I did interact with the pastor on his Facebook account. I did it because we were friends. He asked a question and my answer differed from his viewpoint. I never thought that would be a problem. He did chastise me immediately on that page so I apologized and asked if we were okay. No response was forthcoming for awhile so I asked again. This time he responded:
Ross, thanks for your words but I wasn’t at all offended. I attempted to write back explaining I understood your bemusement. The message didn’t send because I was in my basement. It will appear below. You and I are good.
So, for some crazy reason, I thought that he and I were “good.”
Apparently, we weren’t. We weren’t good. He defriended me on Facebook without ever telling me that he had an issue with me, without ever going to me as he often preached should be done. Jesus Himself is quoted in the fifth chapter of Matthew as saying that you should resolve conflict between yourself and a brother before even presenting a gift to God. That seems to make relationships between Christian brothers pretty important. Yet this pastor cut me off without warning, without an attempt at resolution and after assuring me that we had no problem between us. It was as though he, as another pastor friend of mine said, “believes the lie that they (pastors) are special.”

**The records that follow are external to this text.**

(** Matching one character under the flag [i].  The wildcard matches
    every character but the line terminators, which are the engine's
    to name: [newline]. *)
Definition atom_match (newline : ascii -> bool) (a : atom) (c : ascii)
    : bool :=
  match a with
  | Chr x => ci_eqb x c
  | Dot => negb (newline c)
  end.

Fixpoint atoms_prefix (newline : ascii -> bool) (p : list atom) (s : string)
    : bool :=
  match p, s with
  | [], _ => true
  | a :: p', String c s' => atom_match newline a c && atoms_prefix newline p' s'
  | _ :: _, EmptyString => false
  end.

(** A regular expression is not anchored: it matches when it matches at
    some position. *)
Fixpoint atoms_search (newline : ascii -> bool) (p : list atom) (s : string)
    : bool :=
  atoms_prefix newline p s ||
  match s with
  | String _ s' => atoms_search newline p s'
  | EmptyString => false
  end.

Fixpoint parse_atoms (src : string) : option (list atom) :=
  match src with
  | EmptyString => Some []
  | String c r =>
      match parse_atoms r with
      | None => None
      | Some p =>
          if Ascii.eqb c "." then Some (Dot :: p)
          else if syntax_char c then None
          else Some (Chr c :: p)
      end
  end.

(** [new RegExp(src, 'i')], and [{ $regex: src, $options: 'i' }] in
    the store: a test on strings, or a syntax error.  A pattern that
    uses another syntax character than [.] is left to [engine]. *)
Definition RegExp_i (newline : ascii -> bool)
    (engine : string -> option (string -> bool))
    (src : string) : option (string -> bool) :=
  match parse_atoms src with
  | Some p => Some (atoms_search newline p)
  | None => engine src
  end.

End Search.

Import Search.

(* ================================================================== *)
(** ** Documents, stores and collaborators                            *)
(* ================================================================== *)

(** A user document of the credential store. *)
Record User : Type := mkUser {
  user_id : string;
  username : string;
  password : string;          (* the hash, never the plain text *)
  role : string
}.

(** A product document of the catalogue store. *)
Record Product : Type := mkProduct {
  product_id : string;
  name : string;
  description : string;
  price : JsNum;
  original_price : option JsNum;
  quantity : JsNum;
  category : string;
  subcategory : string;
  image : option string;
  specs : list string;
  createdAt : nat
}.

(** The part of a multipart request that [multer] puts in [req.file]. *)
Record File : Type := mkFile {
  mimetype : string;
  buffer : string
}.

(** The object given to [Product.findByIdAndUpdate]: a key whose value
    is [undefined] is left as it is in the stored document. *)
Record ProductUpdate : Type := mkUpdate {
  set_name : option string;
  set_description : option string;
  set_price : JsNum;
  set_original_price : option JsNum;
  set_quantity : JsNum;
  set_category : option string;
  set_subcategory : option string;
  set_specs : list string;
  set_image : option string
}.

(** Exceptions, by their [name]. *)
Inductive Exn : Type :=
| CastError
| ValidationError
| SyntaxError
| MongoServerError
| UploadError.

Definition is_CastError (e : Exn) : bool :=
  match e with CastError => true | _ => false end.

(** The state of the stores and of the media host. *)
Record World : Type := mkWorld {
  users : list User;
  products : list Product;
  media : list File;
  clock : nat
}.

(** The libraries the handlers call.  Their code is not part of the
    repository; the handlers are verified for every behaviour of them. *)
Record Env : Type := mkEnv {
  (* bcryptjs *)
  bcrypt_hash : string -> string;
  bcrypt_compare : string -> string -> bool;
  (* jsonwebtoken: the token for an id, a username and a role *)
  jwt_sign : string -> string -> string -> string;
  (* the store driver: the identifier it makes for the document
     numbered so, and the strings it takes for an identifier *)
  fresh_ObjectId : nat -> string;
  is_ObjectId : string -> bool;
  (* the store driver: the verdict of casting and of the validators on
     an update, [None] when the update is accepted *)
  update_error : ProductUpdate -> option Exn;
  (* the store driver: what a query does with a [skip] and a [limit]
     that are not both natural numbers; [None] when it throws, else the
     number of documents skipped and the bound on those returned *)
  odd_window : JsNum -> JsNum -> option (nat * option nat);
  (* the regular expression engine: its line terminators, and what it
     makes of the patterns not fixed above, [None] for a syntax error *)
  regexp_newline : ascii -> bool;
  regexp_engine : string -> option (string -> bool);
  (* [JSON.parse], read as the schema's sequence of strings; [None]
     when it throws *)
  JSON_parse : string -> option (list string);
  (* the media host: the URL of the uploaded image, [None] on failure *)
  cloudinary_upload : File -> option string
}.

(** *** Identifiers

    An identifier is twelve bytes, written as 24 hexadecimal digits in
    lower case: so the store writes it in a document and in a response.
    A request names one by 24 hexadecimal digits in either case or,
    for the drivers that take it, by the twelve bytes themselves. *)

Definition lower_hex_digit (c : ascii) : ascii :=
  let n := nat_of_ascii c in
  if ((65 <=? n) && (n <=? 70))%nat then ascii_of_nat (n + 32) else c.
(* ===== verification/Sockets.v ===== *)
(** * How the components open their sockets

    The constructors of the publishers, readers and the server ask the operating
    system for sockets and configure them call by call; each failure is an
    exception of its own.  The calls and their answers are the state. *)
From Stdlib Require Import Strings.String.
From S2P Require Import Prelude.

(** Addresses are what [inet_addr] gets; [None] is [INADDR_ANY]. *)
Inductive syscall :=
  | Socket (stream nonblock : bool)
  | GetFlags (fd : Z)
  | SetFlags (fd flags : Z)
  | ReusePort (fd : Z)
  | ReuseAddr (fd : Z)
  | ReceiveBuffer (fd size : Z)
  | Bind (fd : Z) (ip : option string) (port : Z)
  | AddMembership (fd : Z) (group iface : string)
  | MulticastIf (fd : Z) (iface : string)
  | MulticastLoop (fd : Z)
  | Listen (fd backlog : Z)
  | EpollCreate
  | EpollAdd (epfd fd events : Z)
  | Read (fd size : Z)
  | Close (fd : Z).

#[global] Instance syscall_eq_dec : EqDecision syscall.
Proof. solve_decision. Defined.

(** The calls so far with their answers. *)
Abbreviation history := (list (syscall * Z)).

(** The answer to a call, and [strerror(errno)] after one. *)
Class Kernel := {
  k_answer : history → syscall → Z;
  k_strerror : history → string;
}.

Definition O_NONBLOCK : Z := 2048.
Definition EPOLLIN : Z := 1.
Definition EPOLLRDHUP : Z := 8192.
Definition EPOLLET : Z := 2147483648.

Section calls.
Context `{K : Kernel}.
Abbreviation KM := (M history).

Definition call (c : syscall) : KM Z := λ h, let a := k_answer h c in (Ret a, h ++ [(c, a)]).

(** [if (call < 0) throw], [if (call == -1) throw] *)
Definition negative (r : Z) : bool := r <? 0.
Definition minus_one (r : Z) : bool := r =? -1.

Definition need (failed : Z → bool) (c : syscall) (what : history → string) : KM Z :=
  r ← call c;
  h ← gets id;
  if failed r then throw (runtime_error (what h)) else mret r.

Definition plain (text : string) : history → string := λ _, text.
Definition explained (text : string) : history → string := λ h, text +:+ k_strerror h.

(** ** Senders *)

(** [MarketDataPublisher::MarketDataPublisher]; [ClearingPublisher]'s does the
    same. *)
Definition open_publisher (iface : string) : KM Z :=
  fd ← need negative (Socket false false) (explained "Failed to create multicast socket ");
  _ ← need negative (MulticastIf fd iface) (explained "Failed to bind to multicast address ");
  flags ← need minus_one (GetFlags fd) (explained "Failed to get socket flags ");
  _ ← need minus_one (SetFlags fd (Z.lor flags O_NONBLOCK)) (explained "Failed to set socket non-blocking ");
  _ ← need negative (MulticastLoop fd) (plain "Failed to enable multicast loopback");
  mret fd.

Definition open_clearing_publisher (iface : string) : KM Z := open_publisher iface.

Definition open_snapshot_writer (iface : string) : KM Z :=
  fd ← need negative (Socket false false) (plain "Failed to create socket");
  _ ← need negative (MulticastIf fd iface) (plain "Failed to bind to multicast address");
  flags ← need minus_one (GetFlags fd) (plain "Failed to get socket flags");
  _ ← need minus_one (SetFlags fd (Z.lor flags O_NONBLOCK)) (plain "Failed to set socket to non-blocking");
  mret fd.

(** ** Readers *)

(** The first four calls are common to all. *)
Definition open_reader : KM Z :=
  fd ← need negative (Socket false false) (plain "Failed to create socket");
  flags ← need minus_one (GetFlags fd) (plain "Failed to get socket flags");
  _ ← need minus_one (SetFlags fd (Z.lor flags O_NONBLOCK)) (plain "Failed to set socket to non-blocking");
  _ ← need negative (ReusePort fd) (plain "Failed to set SO_REUSEPORT");
  mret fd.

Definition join_group (fd : Z) (ip : option string) (port : Z) (group iface : string) : KM Z :=
  _ ← need negative (Bind fd ip port) (plain "Failed to bind socket");
  _ ← need negative (AddMembership fd group iface) (plain "Failed to join multicast group");
  mret fd.

(** It binds to any address, the other readers to the group's. *)
Definition open_snapshot_client (ip : string) (port : Z) (bind_ip : string) : KM Z :=
  fd ← open_reader;
  join_group fd None port ip bind_ip.

(** [create_mcast_socket] of [md_client.cpp] *)
Definition create_mcast_socket (ip : string) (port : Z) (bind_ip : string) : KM Z :=
  fd ← open_reader;
  join_group fd (Some ip) port ip bind_ip.

Definition open_md_client (live_ip : string) (live_port : Z) (snapshot_ip : string) (snapshot_port : Z) (bind_ip : string) : KM (Z * Z) :=
  live_fd ← create_mcast_socket live_ip live_port bind_ip;
  snapshot_fd ← create_mcast_socket snapshot_ip snapshot_port bind_ip;
  mret (live_fd, snapshot_fd).

Definition close_md_client (fds : Z * Z) : KM unit :=
  _ ← call (Close fds.1);
  _ ← call (Close fds.2);
  mret tt.

(** [create_mcast_socket] of [clearing_client.cpp] *)
Definition open_clearing_client (ip : string) (port : Z) (bind_ip : string) : KM Z :=
  fd ← open_reader;
  _ ← need negative (ReceiveBuffer fd (16 * 1024 * 1024)) (plain "Failed to set receive buffer size");
  join_group fd (Some ip) port ip bind_ip.

(** ** The programs that only listen *)

(** [main] of [print_snapshots.cpp] up to its loop, which goes on with the
    descriptor.  A failed call's text goes to [std::cerr] and [main] returns 1. *)
Definition open_snapshot_printer (ip : string) (port : Z) (local_ip : string) : KM Z :=
  fd ← need negative (Socket false false) (explained "Failed to create socket: ");
  flags ← need minus_one (GetFlags fd) (explained "Failed to get socket flags: ");
  _ ← need minus_one (SetFlags fd (Z.lor flags O_NONBLOCK)) (explained "Failed to set socket to non-blocking: ");
  _ ← need negative (ReusePort fd) (explained "Failed to set SO_REUSEPORT: ");
  _ ← need negative (Bind fd (Some ip) port) (explained "Failed to bind socket: ");
  _ ← need negative (AddMembership fd ip local_ip) (explained "Failed to join multicast group: ");
  mret fd.

(** [main] of [mcast_listener.cpp]: [INADDR_ANY] is 0.0.0.0; it reads nothing into
    nowhere and returns. *)
Definition mcast_listener (ip : string) (port : Z) : KM unit :=
  fd ← need negative (Socket false false) (explained "Failed to create socket: ");
  _ ← need negative (Bind fd (Some ip) port) (explained "Failed to bind socket: ");
  _ ← need negative (AddMembership fd ip "0.0.0.0") (explained "Failed to add group membership: ");
  _ ← call (Read fd 0);
  mret tt.

(** What [main] returns; [None]: it goes on. *)
Definition exit_code (usage : bool) (m : KM (option Z)) : KM (option Z) := λ h,
  if usage then (Ret (Some 1), h) else match m h with (Ret rc, h') => (Ret rc, h') | (Throw _, h') => (Ret (Some 1), h') end.

Definition print_snapshots_main (argc : Z) (ip : string) (port : Z) (local_ip : string) : KM (option Z) :=
  exit_code (negb (argc =? 4)) (_ ← open_snapshot_printer ip port local_ip; mret None).
Definition mcast_listener_main (argc : Z) (ip : string) (port : Z) : KM (option Z) :=
  exit_code (argc <? 3) (_ ← mcast_listener ip port; mret (Some 0)).

(** ** The order entry server *)

Definition open_server (port : Z) : KM (Z * Z) :=
  epoll_fd ← need minus_one EpollCreate (explained "Failed to create epoll instance: ");
  listen_fd ← need minus_one (Socket true true) (explained "Failed to create socket: ");
  _ ← need minus_one (ReuseAddr listen_fd) (explained "Failed to set socket options: ");
  _ ← need minus_one (Bind listen_fd None port) (explained "Failed to bind socket: ");
  _ ← need minus_one (Listen listen_fd 64) (explained "Failed to listen on socket: ");
  _ ← need minus_one (EpollAdd epoll_fd listen_fd (Z.lor EPOLLIN (Z.lor EPOLLET EPOLLRDHUP)))
        (explained "Failed to add listen socket to epoll: ");
  mret (epoll_fd, listen_fd).

Definition close_server (fds : Z * Z) : KM unit :=
  _ ← call (Close fds.1);
  _ ← call (Close fds.2);
  mret tt.
End calls.

(** ** What the calls have done *)

(** How a descriptor is configured, as far as the calls say. *)
Record sock := mk_sock {
  nonblocking : bool;
  bound : option (option string * Z);
  groups : list (string * string);
  sends_on : option string;
  listening : bool;
  watching : list Z;
}.

Definition new_sock (nonblock : bool) : sock := mk_sock nonblock None [] None false [].

Definition configure (c : syscall) (s : sock) : sock :=
  match c with
  | SetFlags _ flags => mk_sock (Z.testbit flags 11) (bound s) (groups s) (sends_on s) (listening s) (watching s)
  | Bind _ ip port => mk_sock (nonblocking s) (Some (ip, port)) (groups s) (sends_on s) (listening s) (watching s)
  | AddMembership _ group iface => mk_sock (nonblocking s) (bound s) ((group, iface) :: groups s) (sends_on s) (listening s) (watching s)
  | MulticastIf _ iface => mk_sock (nonblocking s) (bound s) (groups s) (Some iface) (listening s) (watching s)
  | Listen _ _ => mk_sock (nonblocking s) (bound s) (groups s) (sends_on s) true (watching s)
  | EpollAdd _ fd _ => mk_sock (nonblocking s) (bound s) (groups s) (sends_on s) (listening s) (fd :: watching s)
  | _ => s
  end.

Definition target (c : syscall) : option Z :=
  match c with
  | Socket _ _ | EpollCreate => None
  | GetFlags fd | SetFlags fd _ | ReusePort fd | ReuseAddr fd | ReceiveBuffer fd _ | Bind fd _ _ | AddMembership fd _ _
  | MulticastIf fd _ | MulticastLoop fd | Listen fd _ | EpollAdd fd _ _ | Read fd _ | Close fd => Some fd
  end.

(** The open descriptors after a call that was answered. *)
Definition after_call (m : gmap Z sock) (ca : syscall * Z) : gmap Z sock :=
  let '(c, a) := ca in
  if a =? -1 then m
  else match c with
       | Socket _ nonblock => <[a := new_sock nonblock]> m
       | EpollCreate => <[a := new_sock false]> m
       | Close fd => delete fd m
       | c => match target c with Some fd => alter (configure c) fd m | None => m end
       end.

Definition descriptors (h : history) : gmap Z sock := foldl after_call ∅ h.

And how, I wonder, could it be that although my motives may be pure the outcome “will be less than that?” And how can my mere presence in a classroom where no one knows me be a “determent”? Is this voodoo/Christianity? That’s the only reasonable assumption to a position that asserts that a person purely interested in learning, committed to silence and unknown to anyone else would cause a less than pure outcome.
The amazing part of this is that he was using a textbook that I consider to be fair and objective in its description of Catholicism. So, it can only be that he was planning for the course to deviate from the book and would teach untruths about Catholicism. He was afraid I’d call him on it. I assured him I wouldn’t have.  And even though I’d promised to not speak, the thought of me hearing the lies taught as truth was too embarrassing  for him to bear.
I know that his actions are in no way typical of my Protestant brothers. I will continue to side with Pope Francis when he says that the only acceptable term for a Protestant is “brother.” I will continue to want the best for this pastor. Because, as Pope Francis also has said, any division between Christians is of the devil.
I want to get along with him because we are brothers and the way for brothers to relate to one another is clear. And I don’t ever want to believe the lie that I am special.